[[ Extracted data open ]]

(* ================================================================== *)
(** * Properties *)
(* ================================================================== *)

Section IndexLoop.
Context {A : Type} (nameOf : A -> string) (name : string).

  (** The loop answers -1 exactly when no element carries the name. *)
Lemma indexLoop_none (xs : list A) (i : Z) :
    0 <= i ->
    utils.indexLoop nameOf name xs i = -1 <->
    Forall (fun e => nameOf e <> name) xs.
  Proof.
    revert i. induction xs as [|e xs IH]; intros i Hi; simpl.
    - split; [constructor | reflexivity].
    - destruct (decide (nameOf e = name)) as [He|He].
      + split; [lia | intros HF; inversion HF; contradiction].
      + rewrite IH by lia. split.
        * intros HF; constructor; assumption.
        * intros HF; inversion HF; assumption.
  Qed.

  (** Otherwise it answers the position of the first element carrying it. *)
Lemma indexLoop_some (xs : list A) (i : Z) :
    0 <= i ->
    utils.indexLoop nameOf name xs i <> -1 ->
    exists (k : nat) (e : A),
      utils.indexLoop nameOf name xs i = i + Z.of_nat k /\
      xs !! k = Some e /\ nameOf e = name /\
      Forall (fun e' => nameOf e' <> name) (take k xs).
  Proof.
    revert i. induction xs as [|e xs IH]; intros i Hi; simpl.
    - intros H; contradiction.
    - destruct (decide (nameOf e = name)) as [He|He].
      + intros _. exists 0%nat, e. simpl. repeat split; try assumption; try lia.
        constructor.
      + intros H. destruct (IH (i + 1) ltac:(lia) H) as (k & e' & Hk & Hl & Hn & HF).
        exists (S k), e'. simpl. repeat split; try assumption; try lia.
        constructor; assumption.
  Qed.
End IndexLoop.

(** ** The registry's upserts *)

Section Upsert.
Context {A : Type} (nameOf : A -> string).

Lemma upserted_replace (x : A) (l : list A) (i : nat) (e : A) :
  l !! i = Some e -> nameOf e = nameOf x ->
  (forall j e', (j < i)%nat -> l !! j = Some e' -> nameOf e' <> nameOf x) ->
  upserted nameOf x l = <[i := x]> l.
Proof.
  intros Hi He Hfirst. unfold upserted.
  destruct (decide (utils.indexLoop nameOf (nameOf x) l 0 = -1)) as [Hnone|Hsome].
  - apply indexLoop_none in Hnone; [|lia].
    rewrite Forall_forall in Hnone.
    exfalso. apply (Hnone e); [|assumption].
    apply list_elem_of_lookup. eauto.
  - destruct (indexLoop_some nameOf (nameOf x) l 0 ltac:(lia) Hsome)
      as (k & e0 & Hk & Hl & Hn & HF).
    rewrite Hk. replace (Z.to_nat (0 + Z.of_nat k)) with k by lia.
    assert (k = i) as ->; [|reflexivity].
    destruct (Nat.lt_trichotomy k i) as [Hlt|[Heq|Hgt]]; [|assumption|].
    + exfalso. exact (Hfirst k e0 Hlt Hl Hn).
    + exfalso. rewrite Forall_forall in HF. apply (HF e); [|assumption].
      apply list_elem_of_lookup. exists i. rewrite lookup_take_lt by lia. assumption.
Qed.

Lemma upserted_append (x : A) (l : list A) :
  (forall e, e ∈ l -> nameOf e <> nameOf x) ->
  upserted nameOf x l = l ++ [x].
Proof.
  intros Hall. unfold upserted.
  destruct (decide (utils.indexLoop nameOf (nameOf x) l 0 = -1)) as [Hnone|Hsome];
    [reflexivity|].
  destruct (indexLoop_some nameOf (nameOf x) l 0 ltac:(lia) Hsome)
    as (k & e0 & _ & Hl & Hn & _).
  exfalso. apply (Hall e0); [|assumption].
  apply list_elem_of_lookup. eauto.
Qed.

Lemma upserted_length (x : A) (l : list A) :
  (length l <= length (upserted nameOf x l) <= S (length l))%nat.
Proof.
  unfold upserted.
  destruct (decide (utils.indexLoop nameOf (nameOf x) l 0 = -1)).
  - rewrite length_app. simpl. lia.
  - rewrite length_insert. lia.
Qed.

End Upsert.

[[ Extracted data closed ]]
[[ Extracted data open ]]

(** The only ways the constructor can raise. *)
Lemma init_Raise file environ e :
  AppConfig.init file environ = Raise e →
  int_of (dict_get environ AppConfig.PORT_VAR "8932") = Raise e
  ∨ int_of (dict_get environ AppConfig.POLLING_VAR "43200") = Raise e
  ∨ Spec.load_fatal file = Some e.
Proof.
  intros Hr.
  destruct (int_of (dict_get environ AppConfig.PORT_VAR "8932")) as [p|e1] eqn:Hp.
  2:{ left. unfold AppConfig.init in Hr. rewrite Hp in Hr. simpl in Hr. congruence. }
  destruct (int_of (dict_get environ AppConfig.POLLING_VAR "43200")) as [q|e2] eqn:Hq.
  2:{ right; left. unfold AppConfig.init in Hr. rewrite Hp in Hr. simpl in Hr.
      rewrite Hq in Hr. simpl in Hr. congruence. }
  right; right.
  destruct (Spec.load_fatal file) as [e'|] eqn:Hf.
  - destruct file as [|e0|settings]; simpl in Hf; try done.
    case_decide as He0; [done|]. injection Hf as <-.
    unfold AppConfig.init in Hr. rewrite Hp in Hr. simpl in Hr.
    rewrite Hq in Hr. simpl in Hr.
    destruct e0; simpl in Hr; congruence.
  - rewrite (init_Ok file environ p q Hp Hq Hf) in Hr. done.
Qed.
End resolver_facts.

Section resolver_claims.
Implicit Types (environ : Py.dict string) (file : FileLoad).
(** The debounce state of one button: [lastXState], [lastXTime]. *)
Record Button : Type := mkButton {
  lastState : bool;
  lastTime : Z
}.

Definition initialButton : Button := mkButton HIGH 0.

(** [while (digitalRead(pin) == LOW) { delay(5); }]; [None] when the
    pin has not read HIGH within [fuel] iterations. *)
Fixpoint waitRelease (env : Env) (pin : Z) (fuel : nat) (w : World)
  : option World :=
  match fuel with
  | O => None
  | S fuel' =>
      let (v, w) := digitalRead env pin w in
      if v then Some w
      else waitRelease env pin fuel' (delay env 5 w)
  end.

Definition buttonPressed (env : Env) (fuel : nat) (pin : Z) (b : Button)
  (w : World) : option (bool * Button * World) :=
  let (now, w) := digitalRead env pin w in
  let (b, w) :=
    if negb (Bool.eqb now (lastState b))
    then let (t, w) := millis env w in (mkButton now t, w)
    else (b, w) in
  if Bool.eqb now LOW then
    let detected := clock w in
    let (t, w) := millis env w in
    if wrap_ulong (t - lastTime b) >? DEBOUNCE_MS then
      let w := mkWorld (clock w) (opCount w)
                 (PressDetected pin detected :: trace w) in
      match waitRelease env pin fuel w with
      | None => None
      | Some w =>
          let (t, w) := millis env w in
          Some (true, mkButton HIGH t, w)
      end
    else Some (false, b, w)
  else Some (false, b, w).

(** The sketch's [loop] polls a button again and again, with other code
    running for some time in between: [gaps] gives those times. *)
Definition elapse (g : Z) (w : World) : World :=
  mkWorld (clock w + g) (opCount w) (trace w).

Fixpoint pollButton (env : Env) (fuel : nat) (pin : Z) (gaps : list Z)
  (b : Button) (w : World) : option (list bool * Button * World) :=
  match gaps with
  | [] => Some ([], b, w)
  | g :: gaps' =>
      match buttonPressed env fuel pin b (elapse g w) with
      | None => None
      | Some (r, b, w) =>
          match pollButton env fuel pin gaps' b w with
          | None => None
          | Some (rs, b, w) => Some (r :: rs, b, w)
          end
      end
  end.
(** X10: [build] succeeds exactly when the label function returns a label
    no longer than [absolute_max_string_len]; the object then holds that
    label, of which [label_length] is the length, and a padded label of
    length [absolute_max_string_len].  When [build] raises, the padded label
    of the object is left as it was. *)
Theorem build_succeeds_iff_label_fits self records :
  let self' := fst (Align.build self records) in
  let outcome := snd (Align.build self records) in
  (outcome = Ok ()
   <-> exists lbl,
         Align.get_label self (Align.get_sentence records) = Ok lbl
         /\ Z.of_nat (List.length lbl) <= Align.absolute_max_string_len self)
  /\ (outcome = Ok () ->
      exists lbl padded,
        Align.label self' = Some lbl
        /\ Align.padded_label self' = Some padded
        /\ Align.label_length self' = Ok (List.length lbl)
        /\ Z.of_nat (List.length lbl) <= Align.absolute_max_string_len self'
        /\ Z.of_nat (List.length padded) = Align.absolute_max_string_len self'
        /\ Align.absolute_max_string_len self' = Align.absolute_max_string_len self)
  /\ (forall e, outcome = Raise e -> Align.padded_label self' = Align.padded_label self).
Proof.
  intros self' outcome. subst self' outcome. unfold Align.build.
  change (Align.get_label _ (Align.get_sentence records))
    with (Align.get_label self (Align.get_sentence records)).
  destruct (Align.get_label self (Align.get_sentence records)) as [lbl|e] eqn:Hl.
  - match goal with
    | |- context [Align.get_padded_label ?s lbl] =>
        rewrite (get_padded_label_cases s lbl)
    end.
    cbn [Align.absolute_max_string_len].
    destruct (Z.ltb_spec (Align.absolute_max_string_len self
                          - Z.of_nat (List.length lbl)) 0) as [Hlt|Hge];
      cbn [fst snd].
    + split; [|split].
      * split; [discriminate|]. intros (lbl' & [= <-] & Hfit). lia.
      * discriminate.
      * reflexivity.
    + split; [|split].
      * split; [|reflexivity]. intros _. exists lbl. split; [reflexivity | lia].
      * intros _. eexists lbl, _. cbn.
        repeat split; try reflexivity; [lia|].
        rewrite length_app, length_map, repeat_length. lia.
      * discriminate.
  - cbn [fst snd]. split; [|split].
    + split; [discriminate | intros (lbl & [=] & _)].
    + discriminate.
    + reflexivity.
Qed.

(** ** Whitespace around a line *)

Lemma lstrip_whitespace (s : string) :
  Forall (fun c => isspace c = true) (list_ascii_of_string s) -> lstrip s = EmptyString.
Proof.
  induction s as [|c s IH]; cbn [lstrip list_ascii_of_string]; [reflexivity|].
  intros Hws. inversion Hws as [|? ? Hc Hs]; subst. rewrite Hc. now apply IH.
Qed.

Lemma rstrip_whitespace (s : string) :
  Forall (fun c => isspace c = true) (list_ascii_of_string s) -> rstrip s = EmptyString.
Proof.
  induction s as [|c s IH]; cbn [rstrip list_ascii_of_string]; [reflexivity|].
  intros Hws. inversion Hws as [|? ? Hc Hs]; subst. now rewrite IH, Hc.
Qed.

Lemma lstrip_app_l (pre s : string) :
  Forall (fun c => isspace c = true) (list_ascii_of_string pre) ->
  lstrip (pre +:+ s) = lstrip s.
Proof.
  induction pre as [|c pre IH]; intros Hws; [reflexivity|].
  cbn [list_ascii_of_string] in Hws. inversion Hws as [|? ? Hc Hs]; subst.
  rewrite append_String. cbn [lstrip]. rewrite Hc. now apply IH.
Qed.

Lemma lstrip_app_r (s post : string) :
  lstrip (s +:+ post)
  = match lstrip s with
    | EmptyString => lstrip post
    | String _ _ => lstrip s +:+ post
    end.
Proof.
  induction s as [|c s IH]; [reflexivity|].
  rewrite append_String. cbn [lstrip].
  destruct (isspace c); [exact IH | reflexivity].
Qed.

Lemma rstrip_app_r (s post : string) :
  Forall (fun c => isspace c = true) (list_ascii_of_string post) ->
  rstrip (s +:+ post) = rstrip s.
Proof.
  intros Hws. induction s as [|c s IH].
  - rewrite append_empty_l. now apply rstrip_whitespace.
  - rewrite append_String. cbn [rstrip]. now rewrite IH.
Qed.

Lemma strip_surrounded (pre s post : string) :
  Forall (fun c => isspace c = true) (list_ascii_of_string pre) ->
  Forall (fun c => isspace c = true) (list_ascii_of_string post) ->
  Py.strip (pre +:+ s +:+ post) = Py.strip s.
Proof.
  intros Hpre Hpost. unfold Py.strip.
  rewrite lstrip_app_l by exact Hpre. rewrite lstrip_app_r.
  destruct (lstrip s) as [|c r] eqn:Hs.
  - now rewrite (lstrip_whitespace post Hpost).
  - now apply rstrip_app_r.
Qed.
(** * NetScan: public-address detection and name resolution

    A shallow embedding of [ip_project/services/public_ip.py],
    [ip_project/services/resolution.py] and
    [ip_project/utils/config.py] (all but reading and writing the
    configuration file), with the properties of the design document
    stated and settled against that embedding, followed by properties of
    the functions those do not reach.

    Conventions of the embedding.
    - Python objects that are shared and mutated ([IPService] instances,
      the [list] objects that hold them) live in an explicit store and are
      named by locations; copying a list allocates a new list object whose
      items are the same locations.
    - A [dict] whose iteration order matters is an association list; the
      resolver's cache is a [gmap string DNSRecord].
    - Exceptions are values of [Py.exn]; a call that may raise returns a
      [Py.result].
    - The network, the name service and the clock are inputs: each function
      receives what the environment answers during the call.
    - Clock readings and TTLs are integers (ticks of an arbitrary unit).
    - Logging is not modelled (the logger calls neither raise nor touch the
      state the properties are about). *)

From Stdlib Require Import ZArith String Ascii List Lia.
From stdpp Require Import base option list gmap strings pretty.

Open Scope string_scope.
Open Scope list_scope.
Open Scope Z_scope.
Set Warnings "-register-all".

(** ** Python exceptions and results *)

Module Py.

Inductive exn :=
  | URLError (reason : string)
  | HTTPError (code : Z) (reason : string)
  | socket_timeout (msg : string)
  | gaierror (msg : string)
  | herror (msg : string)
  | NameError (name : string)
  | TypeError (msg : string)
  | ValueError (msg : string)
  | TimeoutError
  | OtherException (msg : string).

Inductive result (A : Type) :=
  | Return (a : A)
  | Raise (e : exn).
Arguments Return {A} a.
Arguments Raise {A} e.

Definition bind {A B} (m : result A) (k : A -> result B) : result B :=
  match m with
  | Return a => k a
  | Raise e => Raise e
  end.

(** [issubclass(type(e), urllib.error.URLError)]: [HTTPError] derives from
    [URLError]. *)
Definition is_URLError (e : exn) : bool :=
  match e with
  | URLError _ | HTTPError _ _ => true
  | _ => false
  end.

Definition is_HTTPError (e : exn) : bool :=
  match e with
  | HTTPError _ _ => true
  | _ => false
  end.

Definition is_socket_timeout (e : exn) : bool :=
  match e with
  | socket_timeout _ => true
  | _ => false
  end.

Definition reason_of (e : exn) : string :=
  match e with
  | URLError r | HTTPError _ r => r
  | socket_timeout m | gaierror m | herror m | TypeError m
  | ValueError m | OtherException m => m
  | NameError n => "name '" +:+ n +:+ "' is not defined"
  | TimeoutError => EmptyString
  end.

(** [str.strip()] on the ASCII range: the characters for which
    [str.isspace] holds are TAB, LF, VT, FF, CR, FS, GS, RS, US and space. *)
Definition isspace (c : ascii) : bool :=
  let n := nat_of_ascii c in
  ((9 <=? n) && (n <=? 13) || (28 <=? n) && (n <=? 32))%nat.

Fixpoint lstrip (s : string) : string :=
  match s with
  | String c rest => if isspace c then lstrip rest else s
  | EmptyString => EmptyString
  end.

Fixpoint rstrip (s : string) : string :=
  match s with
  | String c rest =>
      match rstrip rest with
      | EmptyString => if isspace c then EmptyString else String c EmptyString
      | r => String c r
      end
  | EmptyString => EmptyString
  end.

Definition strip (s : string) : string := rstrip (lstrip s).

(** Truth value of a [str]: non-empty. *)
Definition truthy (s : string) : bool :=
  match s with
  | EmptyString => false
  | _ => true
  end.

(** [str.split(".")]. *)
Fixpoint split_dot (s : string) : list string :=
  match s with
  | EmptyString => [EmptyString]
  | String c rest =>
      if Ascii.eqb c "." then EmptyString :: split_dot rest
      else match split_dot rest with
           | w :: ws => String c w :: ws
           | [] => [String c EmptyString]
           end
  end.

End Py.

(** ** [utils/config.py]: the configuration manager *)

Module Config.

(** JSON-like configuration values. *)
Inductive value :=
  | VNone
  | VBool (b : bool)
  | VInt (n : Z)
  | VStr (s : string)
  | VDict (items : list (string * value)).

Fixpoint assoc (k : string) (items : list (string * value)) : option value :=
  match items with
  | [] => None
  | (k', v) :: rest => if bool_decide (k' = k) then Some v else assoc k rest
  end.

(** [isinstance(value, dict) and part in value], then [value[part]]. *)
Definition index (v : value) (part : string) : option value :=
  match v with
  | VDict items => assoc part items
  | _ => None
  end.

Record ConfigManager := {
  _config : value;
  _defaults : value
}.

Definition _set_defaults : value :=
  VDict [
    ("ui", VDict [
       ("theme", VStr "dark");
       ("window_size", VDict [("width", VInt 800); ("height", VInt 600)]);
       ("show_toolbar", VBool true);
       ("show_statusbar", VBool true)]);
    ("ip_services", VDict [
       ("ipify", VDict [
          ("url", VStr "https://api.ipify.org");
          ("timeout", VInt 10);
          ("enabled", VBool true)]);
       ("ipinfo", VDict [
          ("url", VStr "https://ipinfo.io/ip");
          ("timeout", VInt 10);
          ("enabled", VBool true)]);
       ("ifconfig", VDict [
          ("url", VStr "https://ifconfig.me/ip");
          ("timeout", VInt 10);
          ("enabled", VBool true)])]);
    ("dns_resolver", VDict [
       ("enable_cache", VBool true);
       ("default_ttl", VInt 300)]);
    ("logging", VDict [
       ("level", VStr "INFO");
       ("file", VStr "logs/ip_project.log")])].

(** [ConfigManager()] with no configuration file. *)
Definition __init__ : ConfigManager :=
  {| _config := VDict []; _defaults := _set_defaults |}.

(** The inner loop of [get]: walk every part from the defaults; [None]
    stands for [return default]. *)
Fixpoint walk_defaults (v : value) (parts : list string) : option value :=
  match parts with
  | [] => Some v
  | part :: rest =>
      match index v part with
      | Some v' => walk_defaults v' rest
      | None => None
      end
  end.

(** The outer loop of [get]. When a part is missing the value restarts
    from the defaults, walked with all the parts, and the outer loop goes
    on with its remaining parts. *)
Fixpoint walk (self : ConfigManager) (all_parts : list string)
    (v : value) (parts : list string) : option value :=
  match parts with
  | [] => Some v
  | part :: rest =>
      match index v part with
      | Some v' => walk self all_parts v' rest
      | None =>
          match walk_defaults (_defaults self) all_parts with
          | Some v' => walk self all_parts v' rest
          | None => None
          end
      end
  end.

[[ Extracted data closed ]]

_Action item_
Only the lines containing "Section" are needed; copy each of them from the data.

_Written response_
Section IndexLoop.
Section Upsert.
Section resolver_claims.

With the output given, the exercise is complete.